Below are the records. Gather each line that holds "does".

^^^^

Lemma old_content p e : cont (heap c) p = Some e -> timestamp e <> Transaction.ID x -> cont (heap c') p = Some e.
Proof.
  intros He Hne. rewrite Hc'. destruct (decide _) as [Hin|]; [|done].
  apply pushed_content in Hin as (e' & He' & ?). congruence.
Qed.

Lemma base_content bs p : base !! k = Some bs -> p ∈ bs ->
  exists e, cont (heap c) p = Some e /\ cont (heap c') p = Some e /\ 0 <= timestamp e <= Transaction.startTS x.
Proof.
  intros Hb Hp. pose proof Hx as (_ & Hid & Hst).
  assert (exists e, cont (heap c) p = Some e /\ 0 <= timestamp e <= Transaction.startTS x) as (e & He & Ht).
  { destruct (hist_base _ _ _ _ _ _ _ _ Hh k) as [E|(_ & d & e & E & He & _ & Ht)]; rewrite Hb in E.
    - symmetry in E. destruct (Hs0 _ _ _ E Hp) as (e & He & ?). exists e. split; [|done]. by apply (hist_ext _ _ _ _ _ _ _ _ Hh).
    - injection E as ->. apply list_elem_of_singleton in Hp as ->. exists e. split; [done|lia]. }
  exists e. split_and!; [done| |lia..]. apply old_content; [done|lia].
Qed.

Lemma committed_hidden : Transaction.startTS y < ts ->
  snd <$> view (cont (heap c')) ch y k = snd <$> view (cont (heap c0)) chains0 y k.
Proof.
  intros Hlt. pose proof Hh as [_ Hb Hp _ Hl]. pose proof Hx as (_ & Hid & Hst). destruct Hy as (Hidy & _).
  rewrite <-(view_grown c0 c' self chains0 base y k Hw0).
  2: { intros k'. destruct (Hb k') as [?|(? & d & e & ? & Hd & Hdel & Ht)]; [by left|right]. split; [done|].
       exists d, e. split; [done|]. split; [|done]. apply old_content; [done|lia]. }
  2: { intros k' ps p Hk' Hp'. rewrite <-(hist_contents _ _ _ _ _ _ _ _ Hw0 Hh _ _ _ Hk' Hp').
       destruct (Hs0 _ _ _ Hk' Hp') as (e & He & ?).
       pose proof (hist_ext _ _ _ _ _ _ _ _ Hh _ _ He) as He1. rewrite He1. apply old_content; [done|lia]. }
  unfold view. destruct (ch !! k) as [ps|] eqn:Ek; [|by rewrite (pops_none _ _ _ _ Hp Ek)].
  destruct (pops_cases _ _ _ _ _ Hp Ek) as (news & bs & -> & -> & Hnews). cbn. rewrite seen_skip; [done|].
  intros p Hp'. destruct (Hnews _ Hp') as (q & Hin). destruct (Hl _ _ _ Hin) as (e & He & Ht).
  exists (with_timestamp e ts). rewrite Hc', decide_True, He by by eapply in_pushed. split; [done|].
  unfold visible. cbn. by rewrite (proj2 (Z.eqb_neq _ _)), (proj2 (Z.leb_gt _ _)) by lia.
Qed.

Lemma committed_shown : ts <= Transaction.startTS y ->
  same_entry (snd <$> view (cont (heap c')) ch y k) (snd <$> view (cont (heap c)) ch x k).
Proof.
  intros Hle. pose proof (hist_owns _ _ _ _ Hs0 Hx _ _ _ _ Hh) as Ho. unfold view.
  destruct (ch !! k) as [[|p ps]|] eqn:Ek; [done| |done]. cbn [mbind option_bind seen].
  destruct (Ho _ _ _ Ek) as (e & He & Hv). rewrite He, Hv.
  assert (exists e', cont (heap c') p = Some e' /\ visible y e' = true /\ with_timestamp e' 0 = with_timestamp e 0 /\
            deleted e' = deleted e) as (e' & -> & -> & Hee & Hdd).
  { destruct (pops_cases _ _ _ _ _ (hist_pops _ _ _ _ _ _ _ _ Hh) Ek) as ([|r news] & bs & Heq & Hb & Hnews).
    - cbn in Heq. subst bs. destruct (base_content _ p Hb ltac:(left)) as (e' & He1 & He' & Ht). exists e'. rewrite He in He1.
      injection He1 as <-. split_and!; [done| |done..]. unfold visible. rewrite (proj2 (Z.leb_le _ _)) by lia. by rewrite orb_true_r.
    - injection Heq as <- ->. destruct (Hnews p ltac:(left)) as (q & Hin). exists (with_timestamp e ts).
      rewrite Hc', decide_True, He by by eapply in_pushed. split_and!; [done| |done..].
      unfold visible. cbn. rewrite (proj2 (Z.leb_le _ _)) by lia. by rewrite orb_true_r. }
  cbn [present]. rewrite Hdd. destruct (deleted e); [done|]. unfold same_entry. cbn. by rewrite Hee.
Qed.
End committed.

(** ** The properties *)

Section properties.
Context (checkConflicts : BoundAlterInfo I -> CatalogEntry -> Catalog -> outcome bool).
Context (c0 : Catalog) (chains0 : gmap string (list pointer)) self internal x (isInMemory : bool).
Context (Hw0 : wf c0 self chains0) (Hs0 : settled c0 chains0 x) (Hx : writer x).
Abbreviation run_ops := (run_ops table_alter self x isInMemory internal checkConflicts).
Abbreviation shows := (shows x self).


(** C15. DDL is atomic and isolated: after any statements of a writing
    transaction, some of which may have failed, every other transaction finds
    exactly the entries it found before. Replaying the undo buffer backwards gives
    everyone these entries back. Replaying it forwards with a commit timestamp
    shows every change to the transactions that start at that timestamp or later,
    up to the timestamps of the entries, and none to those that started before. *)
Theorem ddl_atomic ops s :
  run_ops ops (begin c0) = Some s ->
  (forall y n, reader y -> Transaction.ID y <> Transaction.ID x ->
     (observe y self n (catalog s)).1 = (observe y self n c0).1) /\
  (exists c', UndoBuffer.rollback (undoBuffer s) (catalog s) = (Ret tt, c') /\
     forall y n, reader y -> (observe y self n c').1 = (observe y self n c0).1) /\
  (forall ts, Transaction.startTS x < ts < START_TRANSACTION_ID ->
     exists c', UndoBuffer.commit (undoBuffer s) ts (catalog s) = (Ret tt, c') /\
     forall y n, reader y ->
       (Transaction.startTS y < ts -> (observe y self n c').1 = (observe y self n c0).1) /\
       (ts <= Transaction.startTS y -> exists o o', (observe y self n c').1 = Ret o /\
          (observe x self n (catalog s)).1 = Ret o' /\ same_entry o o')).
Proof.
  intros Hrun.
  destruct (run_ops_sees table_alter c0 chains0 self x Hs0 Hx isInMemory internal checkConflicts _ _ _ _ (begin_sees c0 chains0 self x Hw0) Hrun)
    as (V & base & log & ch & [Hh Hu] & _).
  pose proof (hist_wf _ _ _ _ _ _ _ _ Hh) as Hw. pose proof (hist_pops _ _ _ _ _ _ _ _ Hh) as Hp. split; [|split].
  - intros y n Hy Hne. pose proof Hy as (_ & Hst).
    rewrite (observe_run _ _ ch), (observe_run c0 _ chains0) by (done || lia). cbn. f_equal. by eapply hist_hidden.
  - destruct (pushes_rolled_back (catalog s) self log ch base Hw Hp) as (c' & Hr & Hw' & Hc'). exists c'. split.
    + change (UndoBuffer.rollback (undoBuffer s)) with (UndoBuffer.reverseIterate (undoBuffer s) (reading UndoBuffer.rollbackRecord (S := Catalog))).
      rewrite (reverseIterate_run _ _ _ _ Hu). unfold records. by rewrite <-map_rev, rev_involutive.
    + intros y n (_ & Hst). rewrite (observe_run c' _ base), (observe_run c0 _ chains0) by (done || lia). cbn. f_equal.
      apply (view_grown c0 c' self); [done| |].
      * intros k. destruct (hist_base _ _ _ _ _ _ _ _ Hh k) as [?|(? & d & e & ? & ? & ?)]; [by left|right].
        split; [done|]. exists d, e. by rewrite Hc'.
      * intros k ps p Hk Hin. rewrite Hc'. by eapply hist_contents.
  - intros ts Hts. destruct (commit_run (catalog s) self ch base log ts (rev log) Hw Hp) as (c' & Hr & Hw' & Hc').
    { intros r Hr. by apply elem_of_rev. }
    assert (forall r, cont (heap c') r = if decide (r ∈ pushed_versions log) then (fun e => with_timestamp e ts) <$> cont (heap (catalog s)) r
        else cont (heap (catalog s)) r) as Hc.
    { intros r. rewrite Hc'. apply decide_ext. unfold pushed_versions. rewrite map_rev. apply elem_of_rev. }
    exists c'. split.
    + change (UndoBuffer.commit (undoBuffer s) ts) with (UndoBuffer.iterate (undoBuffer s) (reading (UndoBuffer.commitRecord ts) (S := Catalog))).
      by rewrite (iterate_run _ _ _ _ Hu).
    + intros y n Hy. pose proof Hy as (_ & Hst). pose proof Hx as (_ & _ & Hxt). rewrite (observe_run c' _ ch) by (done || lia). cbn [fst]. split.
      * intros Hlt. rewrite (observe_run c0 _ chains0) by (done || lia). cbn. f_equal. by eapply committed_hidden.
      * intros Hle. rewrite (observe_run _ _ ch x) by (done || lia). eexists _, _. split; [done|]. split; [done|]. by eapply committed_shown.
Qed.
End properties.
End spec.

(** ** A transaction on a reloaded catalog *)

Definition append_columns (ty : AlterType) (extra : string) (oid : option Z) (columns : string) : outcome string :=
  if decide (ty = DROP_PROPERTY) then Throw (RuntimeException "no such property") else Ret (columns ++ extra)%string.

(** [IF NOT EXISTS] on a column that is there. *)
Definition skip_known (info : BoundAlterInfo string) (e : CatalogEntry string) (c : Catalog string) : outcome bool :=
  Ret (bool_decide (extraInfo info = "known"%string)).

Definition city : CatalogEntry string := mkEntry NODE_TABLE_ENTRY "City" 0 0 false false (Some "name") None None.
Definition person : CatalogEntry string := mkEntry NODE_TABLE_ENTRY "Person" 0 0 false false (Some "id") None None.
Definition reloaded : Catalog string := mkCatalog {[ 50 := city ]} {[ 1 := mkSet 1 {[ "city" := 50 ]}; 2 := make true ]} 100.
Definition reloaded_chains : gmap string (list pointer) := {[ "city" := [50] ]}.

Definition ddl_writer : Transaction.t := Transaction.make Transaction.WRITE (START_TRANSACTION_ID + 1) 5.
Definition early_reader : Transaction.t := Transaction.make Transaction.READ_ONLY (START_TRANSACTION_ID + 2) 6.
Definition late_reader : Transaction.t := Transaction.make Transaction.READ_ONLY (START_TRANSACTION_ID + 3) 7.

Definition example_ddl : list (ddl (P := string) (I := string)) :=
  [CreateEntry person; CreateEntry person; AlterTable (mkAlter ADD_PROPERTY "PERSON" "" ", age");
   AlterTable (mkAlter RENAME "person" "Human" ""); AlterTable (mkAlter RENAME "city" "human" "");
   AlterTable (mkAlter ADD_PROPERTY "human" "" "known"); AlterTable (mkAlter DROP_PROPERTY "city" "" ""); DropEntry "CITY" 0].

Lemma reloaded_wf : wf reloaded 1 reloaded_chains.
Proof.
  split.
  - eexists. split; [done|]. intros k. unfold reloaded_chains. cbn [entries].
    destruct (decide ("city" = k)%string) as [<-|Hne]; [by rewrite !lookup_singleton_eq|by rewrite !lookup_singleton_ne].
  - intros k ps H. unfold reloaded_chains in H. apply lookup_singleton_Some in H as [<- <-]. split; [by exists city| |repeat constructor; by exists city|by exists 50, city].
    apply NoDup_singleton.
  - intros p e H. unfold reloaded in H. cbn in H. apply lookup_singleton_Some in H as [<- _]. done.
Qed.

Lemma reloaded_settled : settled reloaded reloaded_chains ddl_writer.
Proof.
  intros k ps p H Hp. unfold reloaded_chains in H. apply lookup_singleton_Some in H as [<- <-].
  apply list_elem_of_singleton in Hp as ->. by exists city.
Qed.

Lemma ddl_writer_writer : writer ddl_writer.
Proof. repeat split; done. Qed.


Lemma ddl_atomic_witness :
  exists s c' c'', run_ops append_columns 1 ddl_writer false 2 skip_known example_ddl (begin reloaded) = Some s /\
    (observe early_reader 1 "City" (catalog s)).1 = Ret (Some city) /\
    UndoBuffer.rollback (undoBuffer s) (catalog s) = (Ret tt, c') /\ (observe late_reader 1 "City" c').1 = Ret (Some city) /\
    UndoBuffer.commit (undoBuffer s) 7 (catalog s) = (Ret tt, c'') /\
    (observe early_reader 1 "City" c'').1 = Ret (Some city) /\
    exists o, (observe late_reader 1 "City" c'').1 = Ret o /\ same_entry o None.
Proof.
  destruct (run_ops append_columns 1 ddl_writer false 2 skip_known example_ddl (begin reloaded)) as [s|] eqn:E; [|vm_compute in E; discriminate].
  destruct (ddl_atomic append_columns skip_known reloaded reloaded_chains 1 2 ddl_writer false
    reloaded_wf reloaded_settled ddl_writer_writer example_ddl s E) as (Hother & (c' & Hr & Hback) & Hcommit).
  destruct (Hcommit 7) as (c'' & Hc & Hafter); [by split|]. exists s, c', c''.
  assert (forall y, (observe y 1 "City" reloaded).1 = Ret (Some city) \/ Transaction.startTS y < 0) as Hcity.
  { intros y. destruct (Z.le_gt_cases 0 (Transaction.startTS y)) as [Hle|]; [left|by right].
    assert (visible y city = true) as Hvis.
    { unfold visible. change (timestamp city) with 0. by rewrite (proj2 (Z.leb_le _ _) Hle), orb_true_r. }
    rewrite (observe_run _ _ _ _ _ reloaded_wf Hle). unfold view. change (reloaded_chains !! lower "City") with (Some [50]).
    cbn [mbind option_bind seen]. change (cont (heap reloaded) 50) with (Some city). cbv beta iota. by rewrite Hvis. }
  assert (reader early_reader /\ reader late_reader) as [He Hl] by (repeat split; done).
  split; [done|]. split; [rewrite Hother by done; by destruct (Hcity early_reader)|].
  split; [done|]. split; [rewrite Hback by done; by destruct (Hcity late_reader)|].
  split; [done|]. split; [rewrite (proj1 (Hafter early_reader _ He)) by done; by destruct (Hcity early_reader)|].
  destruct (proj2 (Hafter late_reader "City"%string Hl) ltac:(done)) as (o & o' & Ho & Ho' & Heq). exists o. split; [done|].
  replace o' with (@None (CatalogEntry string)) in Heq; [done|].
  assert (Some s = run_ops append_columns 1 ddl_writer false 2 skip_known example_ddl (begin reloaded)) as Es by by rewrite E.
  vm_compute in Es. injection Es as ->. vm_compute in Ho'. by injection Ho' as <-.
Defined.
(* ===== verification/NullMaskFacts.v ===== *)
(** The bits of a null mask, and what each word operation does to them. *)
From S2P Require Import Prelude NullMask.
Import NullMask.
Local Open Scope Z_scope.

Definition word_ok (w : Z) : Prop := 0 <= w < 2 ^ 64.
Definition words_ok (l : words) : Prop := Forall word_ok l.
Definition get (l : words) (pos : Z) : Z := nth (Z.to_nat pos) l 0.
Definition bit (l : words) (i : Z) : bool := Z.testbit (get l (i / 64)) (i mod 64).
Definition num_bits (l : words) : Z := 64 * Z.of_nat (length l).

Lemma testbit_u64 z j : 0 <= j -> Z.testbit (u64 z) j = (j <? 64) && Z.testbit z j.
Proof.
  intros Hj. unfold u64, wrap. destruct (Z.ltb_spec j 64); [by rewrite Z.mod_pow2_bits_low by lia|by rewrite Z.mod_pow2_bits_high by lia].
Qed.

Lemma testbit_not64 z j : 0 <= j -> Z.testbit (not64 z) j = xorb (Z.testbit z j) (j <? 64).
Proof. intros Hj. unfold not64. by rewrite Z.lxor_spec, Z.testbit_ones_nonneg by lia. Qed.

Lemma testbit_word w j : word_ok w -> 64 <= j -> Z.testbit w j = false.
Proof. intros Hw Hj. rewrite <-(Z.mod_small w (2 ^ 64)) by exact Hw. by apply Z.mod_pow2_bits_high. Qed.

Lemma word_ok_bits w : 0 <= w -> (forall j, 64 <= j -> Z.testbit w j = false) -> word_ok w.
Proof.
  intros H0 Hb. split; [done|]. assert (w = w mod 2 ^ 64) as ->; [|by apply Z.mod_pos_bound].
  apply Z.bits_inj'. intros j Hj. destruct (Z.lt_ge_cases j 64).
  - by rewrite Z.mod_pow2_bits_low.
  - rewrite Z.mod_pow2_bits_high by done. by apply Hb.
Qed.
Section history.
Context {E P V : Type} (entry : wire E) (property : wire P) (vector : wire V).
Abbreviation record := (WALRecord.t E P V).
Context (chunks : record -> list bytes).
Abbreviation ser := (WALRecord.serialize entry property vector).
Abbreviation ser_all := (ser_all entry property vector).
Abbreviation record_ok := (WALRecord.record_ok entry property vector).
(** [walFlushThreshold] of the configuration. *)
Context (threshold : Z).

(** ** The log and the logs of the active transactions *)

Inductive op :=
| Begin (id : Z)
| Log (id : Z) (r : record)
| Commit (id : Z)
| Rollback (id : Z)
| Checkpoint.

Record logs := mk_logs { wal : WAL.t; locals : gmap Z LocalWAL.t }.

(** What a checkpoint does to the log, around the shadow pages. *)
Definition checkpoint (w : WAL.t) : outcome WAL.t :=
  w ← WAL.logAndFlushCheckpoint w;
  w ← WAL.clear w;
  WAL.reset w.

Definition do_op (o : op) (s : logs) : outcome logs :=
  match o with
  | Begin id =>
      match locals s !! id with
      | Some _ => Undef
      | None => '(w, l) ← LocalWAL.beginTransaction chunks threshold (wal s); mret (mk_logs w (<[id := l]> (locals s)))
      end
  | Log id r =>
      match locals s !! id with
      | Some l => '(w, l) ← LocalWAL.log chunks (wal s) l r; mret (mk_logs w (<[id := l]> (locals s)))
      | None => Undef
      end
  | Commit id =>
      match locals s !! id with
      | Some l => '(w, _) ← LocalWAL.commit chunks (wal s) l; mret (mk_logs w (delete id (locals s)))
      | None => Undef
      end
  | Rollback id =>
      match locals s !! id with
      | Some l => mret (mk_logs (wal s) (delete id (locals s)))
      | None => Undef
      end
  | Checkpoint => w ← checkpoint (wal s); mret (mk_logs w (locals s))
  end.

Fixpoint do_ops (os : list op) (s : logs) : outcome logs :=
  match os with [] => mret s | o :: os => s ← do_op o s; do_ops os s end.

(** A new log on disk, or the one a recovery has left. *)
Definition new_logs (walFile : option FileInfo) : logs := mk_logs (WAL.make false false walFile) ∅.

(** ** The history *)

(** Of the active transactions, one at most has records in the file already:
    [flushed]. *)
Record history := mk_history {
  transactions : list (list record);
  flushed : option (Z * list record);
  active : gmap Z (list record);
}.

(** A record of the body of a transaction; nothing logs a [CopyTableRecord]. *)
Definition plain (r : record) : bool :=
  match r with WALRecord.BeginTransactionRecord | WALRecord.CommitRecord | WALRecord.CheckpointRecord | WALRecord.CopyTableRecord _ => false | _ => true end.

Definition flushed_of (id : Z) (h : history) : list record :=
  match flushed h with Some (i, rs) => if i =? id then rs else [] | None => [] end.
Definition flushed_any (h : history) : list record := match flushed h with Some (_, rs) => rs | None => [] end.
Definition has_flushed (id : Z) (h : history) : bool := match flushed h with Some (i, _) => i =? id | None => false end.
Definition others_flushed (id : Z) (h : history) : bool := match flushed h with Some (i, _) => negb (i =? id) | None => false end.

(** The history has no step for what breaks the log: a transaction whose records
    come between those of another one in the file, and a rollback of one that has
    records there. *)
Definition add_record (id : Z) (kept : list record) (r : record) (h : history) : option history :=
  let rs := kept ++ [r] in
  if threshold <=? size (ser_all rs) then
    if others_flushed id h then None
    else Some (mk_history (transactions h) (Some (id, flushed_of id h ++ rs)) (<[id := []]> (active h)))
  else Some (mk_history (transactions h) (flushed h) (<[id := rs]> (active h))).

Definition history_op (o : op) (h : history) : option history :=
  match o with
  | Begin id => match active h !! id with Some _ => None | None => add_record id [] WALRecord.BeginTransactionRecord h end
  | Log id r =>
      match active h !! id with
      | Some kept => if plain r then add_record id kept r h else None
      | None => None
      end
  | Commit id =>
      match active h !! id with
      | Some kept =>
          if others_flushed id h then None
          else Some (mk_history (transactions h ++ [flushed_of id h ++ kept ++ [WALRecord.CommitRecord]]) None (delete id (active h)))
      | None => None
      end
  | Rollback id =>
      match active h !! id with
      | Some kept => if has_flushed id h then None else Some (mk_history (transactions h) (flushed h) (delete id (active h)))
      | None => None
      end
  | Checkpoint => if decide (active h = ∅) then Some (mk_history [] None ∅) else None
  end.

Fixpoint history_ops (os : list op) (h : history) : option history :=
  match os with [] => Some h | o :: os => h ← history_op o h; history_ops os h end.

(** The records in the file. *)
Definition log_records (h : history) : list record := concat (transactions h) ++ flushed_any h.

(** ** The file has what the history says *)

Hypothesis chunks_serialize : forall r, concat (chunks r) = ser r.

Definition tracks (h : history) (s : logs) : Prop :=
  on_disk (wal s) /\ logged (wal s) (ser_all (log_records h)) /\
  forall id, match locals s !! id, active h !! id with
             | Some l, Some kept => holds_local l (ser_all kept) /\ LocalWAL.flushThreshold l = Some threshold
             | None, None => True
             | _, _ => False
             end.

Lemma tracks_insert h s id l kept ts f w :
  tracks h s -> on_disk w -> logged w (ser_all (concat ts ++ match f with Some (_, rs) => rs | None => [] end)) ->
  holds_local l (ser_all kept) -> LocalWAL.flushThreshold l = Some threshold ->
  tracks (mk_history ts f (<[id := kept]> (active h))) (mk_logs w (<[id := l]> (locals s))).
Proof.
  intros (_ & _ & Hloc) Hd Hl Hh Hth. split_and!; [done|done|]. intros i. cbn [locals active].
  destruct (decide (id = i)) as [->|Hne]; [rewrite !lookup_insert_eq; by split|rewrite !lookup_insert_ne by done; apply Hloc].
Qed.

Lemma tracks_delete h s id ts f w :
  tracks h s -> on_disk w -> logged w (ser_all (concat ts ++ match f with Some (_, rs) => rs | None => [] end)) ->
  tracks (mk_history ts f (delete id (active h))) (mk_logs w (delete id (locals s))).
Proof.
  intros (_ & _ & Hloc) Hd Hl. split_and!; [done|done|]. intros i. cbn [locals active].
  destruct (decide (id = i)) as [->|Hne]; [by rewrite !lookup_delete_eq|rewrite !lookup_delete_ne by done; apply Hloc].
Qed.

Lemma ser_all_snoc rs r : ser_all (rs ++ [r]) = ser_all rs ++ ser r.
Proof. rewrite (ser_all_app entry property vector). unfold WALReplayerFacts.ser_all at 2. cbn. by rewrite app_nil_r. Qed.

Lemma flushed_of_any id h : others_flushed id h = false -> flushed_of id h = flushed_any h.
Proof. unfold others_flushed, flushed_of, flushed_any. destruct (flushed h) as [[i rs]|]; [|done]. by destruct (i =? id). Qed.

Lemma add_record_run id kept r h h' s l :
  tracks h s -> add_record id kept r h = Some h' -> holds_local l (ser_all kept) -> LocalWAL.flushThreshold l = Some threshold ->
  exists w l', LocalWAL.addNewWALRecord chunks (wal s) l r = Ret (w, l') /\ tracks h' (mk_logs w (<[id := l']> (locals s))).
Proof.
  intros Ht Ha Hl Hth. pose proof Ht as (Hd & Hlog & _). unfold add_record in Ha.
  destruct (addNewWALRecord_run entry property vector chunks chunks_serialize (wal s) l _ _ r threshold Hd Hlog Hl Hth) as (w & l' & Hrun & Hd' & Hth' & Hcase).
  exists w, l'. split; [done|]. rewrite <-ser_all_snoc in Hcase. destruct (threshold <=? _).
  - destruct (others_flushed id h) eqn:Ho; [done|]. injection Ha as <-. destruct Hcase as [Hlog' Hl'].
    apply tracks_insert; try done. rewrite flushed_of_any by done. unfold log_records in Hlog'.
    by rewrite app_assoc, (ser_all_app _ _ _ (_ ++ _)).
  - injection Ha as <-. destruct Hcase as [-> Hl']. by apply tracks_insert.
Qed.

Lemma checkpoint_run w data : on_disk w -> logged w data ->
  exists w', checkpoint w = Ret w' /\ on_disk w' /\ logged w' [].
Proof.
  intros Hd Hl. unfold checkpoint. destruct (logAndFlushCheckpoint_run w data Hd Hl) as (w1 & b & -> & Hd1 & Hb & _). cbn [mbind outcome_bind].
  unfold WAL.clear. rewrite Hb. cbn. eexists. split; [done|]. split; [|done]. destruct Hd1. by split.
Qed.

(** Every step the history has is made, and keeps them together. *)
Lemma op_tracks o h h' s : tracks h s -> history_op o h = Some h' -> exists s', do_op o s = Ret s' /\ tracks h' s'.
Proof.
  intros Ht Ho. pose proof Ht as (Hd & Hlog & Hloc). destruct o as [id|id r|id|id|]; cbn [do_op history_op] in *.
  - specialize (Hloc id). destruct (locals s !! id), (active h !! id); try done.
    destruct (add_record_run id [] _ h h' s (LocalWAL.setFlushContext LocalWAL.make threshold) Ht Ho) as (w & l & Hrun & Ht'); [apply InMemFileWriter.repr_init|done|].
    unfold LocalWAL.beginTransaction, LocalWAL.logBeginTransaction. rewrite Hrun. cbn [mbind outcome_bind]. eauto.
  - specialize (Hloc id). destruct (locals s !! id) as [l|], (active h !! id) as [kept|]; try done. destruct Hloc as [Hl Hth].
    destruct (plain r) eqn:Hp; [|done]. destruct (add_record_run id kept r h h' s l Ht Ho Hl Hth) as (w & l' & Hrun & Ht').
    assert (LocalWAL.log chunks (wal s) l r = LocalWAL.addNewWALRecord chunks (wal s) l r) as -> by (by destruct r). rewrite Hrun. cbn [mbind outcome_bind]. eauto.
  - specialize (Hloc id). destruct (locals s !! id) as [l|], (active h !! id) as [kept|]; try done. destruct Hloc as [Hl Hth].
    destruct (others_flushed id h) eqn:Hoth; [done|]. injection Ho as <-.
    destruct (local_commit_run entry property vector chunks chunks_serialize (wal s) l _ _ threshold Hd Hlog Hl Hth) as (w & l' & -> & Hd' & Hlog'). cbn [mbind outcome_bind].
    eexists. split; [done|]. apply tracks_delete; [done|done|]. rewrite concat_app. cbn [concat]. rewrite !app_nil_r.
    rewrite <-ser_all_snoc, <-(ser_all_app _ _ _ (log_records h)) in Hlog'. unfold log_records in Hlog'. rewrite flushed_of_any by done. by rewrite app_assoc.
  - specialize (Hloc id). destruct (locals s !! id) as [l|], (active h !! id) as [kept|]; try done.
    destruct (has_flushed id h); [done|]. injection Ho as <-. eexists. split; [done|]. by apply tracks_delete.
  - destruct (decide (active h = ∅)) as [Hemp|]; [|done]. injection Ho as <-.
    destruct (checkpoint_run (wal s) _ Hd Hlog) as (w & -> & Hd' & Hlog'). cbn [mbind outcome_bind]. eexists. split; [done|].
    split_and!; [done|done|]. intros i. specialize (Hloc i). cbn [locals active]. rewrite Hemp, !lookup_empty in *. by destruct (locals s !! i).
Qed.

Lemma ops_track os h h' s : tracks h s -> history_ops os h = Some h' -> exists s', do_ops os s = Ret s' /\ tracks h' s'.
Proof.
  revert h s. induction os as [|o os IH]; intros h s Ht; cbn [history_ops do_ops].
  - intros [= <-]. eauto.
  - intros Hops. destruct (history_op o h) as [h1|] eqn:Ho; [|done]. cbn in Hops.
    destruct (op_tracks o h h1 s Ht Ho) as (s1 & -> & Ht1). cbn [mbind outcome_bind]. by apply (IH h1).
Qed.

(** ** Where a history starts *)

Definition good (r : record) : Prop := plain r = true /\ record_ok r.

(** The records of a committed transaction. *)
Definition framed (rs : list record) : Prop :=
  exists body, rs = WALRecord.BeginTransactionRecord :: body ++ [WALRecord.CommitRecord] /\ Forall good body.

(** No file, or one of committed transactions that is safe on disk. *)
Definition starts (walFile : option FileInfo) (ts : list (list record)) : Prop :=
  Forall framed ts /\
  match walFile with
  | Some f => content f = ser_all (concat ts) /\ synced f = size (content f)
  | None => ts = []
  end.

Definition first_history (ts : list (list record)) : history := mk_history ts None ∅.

^^^^

● SOLUTION TO THIS TASK:
(** The bits of a null mask, and what each word operation does to them. *)
(** What a checkpoint does to the log, around the shadow pages. *)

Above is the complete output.